*Problem details*.
Every line of the entries below from the one containing "- Page table: a" to the one containing "depends on the", both ends included, must be written out exactly. No other line belongs in the answer.

*Input for this task*.

(* ===== verification/Prelude.v ===== *)
(** A verification of the C code of the OCaml runtime system and libraries of
    src/inline-more.

    * The program

    The repository is an OCaml 3.12 distribution.  Its C code is the bytecode
    runtime (byterun), the arbitrary-precision arithmetic of the library num
    (otherlibs/num), other libraries that are bindings, and ocamlyacc (yacc).
    The development follows the runtime from the bottom up: machine words and
    values, integer arithmetic of all widths, the bytecode machine, then
    marshalling, digests and buffered channels, which are composed; the generic
    comparison and hashing of values; the regular expressions of the library
    Str; the automata of lexers; and the memory: the two collectors, the free
    list, the growth of the heap and the page table.

    * Files and what they model

    - Prelude: machine integers ([wrap], [swrap]), the configuration of a
      machine (class [Arch]: word size and endianness), results of fallible
      code ([res], with OCaml exceptions [exn]), lists indexed by [Z],
      tactics and hints.
    - Mlvalues: mlvalues.h and gc.h, tagged integers, headers, colours.
    - BngDigit, Bng: bng_digit.c and bng.c over a word-addressed memory
      [mem], where operands may overlap; the table [bng_operations] is a
      record, its laws are the class [BngOk] of BngSpec.  BngProof, BngBasic
      and BngDivRem prove the laws of the generic entries, BngTable
      the properties of the table.  NatStubs: nat_stubs.c, proved against
      [BngOk] so that the theorems hold for every table.
    - Int64Emul, Int64: int64_emul.h and int64_native.h; the class [Int64Ok]
      is what their clients rely on, and both satisfy it.  ParseInt and Ints:
      ints.c.  Int64Format: int64_format.h.
    - InterpState, Interp: interp.c with the parts of fail.c, stacks.c and
      obj.c it uses; the state of the machine is a record, [step] executes
      one instruction and [caml_interprete] iterates it.  InterpCalls,
      InterpArith and InterpObjects hold the theorems.
    - ExternOutput, InternInput: the output chain and the byte primitives of
      extern.c and intern.c.  Custom: the marshalling functions of boxed
      integers and of big naturals.
    - MarshalHeap, Extern, Intern: the traversal of extern.c, which overwrites
      the objects it has seen and records how to undo it, and intern.c, which
      rebuilds the graph in an area of raw words.  MarshalTrail and
      MarshalRestore show that the heap is restored.  MarshalDump is an
      abstract traversal of the graph into tokens; MarshalRefine shows that
      [extern_rec] implements it; MarshalBytes, MarshalDecode,
      MarshalRead, MarshalIso and MarshalRoundtrip that it terminates and that
      [intern_rec] rebuilds the graph from the tokens; Marshal composes them.
    - Md5, Md5Proof: md5.c, with MD5 as a function of the whole message.
    - Io: io.c in a monad of state and exceptions over a channel and the
      system, which is the class [System] of calls with the laws
      [SystemLaws] of IoOut.  IoOut and IoIn: channels implement a file and a
      position; IoClosed: closed channels; IoClients: marshalling and digests
      on channels.
    - Compare: compare.c, with the trees that values denote; CompareProof
      relates the two, CompareOrder has the theorems on the primitives.
      Hash: hash.c.
    - StrMatch: strstubs.c; StrProof relates the matcher to one that copies
      its variables, StrSearch is about searches, StrSafe about accesses,
      StrReplace about replacement.
    - Lexing: lexing.c, its two engines, the automaton that a table denotes,
      the theorems, and checkers of tables.
    - Gc: the marking half of major_gc.c with the parts of memory.c, roots.c,
      finalise.c and weak.c it calls.  The heap is raw words, the state of the
      collector a record, and a mutator is a sequence of stores and changes of
      roots between slices.  GcGraph: well-formed heaps and reachability;
      GcInv: the tri-colour invariant; GcMark, GcWeak, GcTurn: it is kept by
      each operation; GcCycle, GcLive: whole cycles, the measure that
      decreases, what is blackened; GcTheorems: the theorems and an example.
    - Freelist: freelist.c and the sweeping half of major_gc.c.  FlTile: the
      heap as a sequence of blocks and fragments; FlFree, FlBlock: freeing and
      its merges; FlSweep: sweeping; FlAlloc: next-fit allocation.  GcEnd
      and GcCollect follow a cycle from marking to sweeping;
      FlTheorems has the theorems.
    - PageTable: the page table of memory.c and memory.h; the class [Pages] is
      what its clients see, with the laws [Pages_ok].  PageTableProof proves
      them for both implementations.
    - AllocShr: [caml_alloc_shr] of memory.c, with the growth of the heap,
      over Freelist and the class [Pages].
    - Minor: minor_gc.c with its roots (roots.c, finalise.c), over an
      allocator, the class [Shared_heap].  MinorInv: the promise of the
      allocator [Shared_heap_ok], the images of values, the invariant;
      MinorCopy: copying, the to-do list, roots and weak references;
      MinorAlloc: AllocShr keeps the promise; AllocGrow: the growth of the heap;
      MinorTheorems: the theorems, on collections, allocation and the write
      barrier, and examples.

    * What the theorems show

    - Arithmetic: every operation of the table of bng.c computes what its
      comment says on the numbers denoted, on the whole memory, for 32 and 64
      bits; the software 64-bit integers agree with the native ones;
      literals are accepted exactly when they fit; formatting and parsing are
      inverse; divisions are total or raise.
    - Bytecode machine: calling conventions, exception handlers, closures,
      tagged arithmetic and method dispatch with its cache.
    - Marshalling: a value written by one machine is read by another, of
      another word size and other byte orders, as an isomorphic graph,
      sharing and cycles included, for graphs without abstract or custom blocks
      whose integers and blocks fit the machine that reads; the traversal
      terminates on cycles; the heap is restored on success and on the
      exceptions of extern.c, but not when the serializer of a custom block
      raises; the output chain and the user buffer are not overrun.
    - Digests and channels: the incremental MD5 is the MD5 function;
      channels lose, repeat and reorder nothing, over any sequence of
      partial, interrupted and failing system calls.
    - Comparison and hashing: the primitives of comparison are the
      lexicographic comparison of trees, a total preorder for compare; equal
      values have equal hashes.  The trees are no deeper than the limit of
      the explicit stack.
    - Str: the matcher implements a backtracking matcher without side effects,
      it accesses nothing out of bounds; its answer does not depend on the
      groups of earlier matches when a program only tests groups of its own;
      searches return the first match; the two passes of replacement agree,
      except on groups that end before they start, which partial matches
      can leave.
    - Lexers: an engine returns the longest match of the automaton; a refill
      of the buffer changes nothing; the engine with memory cells finds the
      same matches and keeps inside its tables and cells.
    - Collector: marking keeps the tri-colour invariant between any stores of
      the program, never loses a reachable block, ends, and blackens exactly
      the reachable blocks when the program does nothing; a whole cycle keeps
      what is reachable, frees what neither the program nor finalised values
      reach, and erases the weak pointers to unreachable blocks; sweeping merges
      adjacent free blocks; freeing and next-fit allocation keep the free list
      well formed; the table of the first-fit policy is updated as it should
      unless its array on the stack is overrun.
    - Allocation: [caml_alloc_shr], next-fit, gives a fresh block of the right
      colour, growing the heap by a chunk when it must; chunks are ordered,
      registered in the page table and counted.
    - Minor collector: a collection copies blocks once each, with the images
      of their fields, and leaves no pointer to the minor heap if the
      locations of such pointers were recorded, which [caml_modify] does.
      Forwarding blocks to [Atom(0)] are excluded: one makes the collector
      read outside of every block.
    - Page table: a map from pages to kinds, for any sequence of updates.

    * Bounds and fuel

    Loops on counters are structural.  A [while] loop whose number of turns
    depends on the data takes a fuel argument, and [Stuck] (or [None]) is the
    result when it is exhausted, when memory is accessed out of bounds or
    when the C code would have no defined behaviour; the theorems state that
    the result is not [Stuck] with an explicit amount of fuel: one turn per
    byte of the buffer for flushes, two per byte for [caml_really_putblock]
    (a call on a full buffer stores nothing but makes room), the size of the
    file for digests, three nested calls of [extern_rec] for each block, for
    the block itself, an infix pointer and a forwarding block in front of
    it; for a cycle of the collector, a measure on the colours of the heap;
    the size of the table for a search in the page table; one turn per
    character of the buffer and one more for a lexer; for a minor
    collection of n blocks, n turns of the to-do list and 3 n + 3 jumps of
    [caml_oldify_one].

    * Not modelled

    Floating-point conversions and their formatting; the engine of parsers
    (parsing.c); compaction, allocation
    in the minor heap and the pacing of the two collectors; collections during the bytecode
    machine's and the marshaller's work, which as modelled never allocate
    while they hold raw addresses; running out of memory, except in the page
    table, in channels, in the gray stack, in [caml_alloc_shr] and for strings that are too
    long; signals inside blocking sections, locks and threads; the
    bindings to operating systems and graphics; assembly variants of the
    digit primitives, which the class [BngOk] specifies. *)
From Stdlib Require Import ZArith Lia Bool Ascii String List.
Import ListNotations.
Local Open Scope Z_scope.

*Written solution*.
    - Page table: a map from pages to kinds, for any sequence of updates.

    * Bounds and fuel

    Loops on counters are structural.  A [while] loop whose number of turns
    depends on the data takes a fuel argument, and [Stuck] (or [None]) is the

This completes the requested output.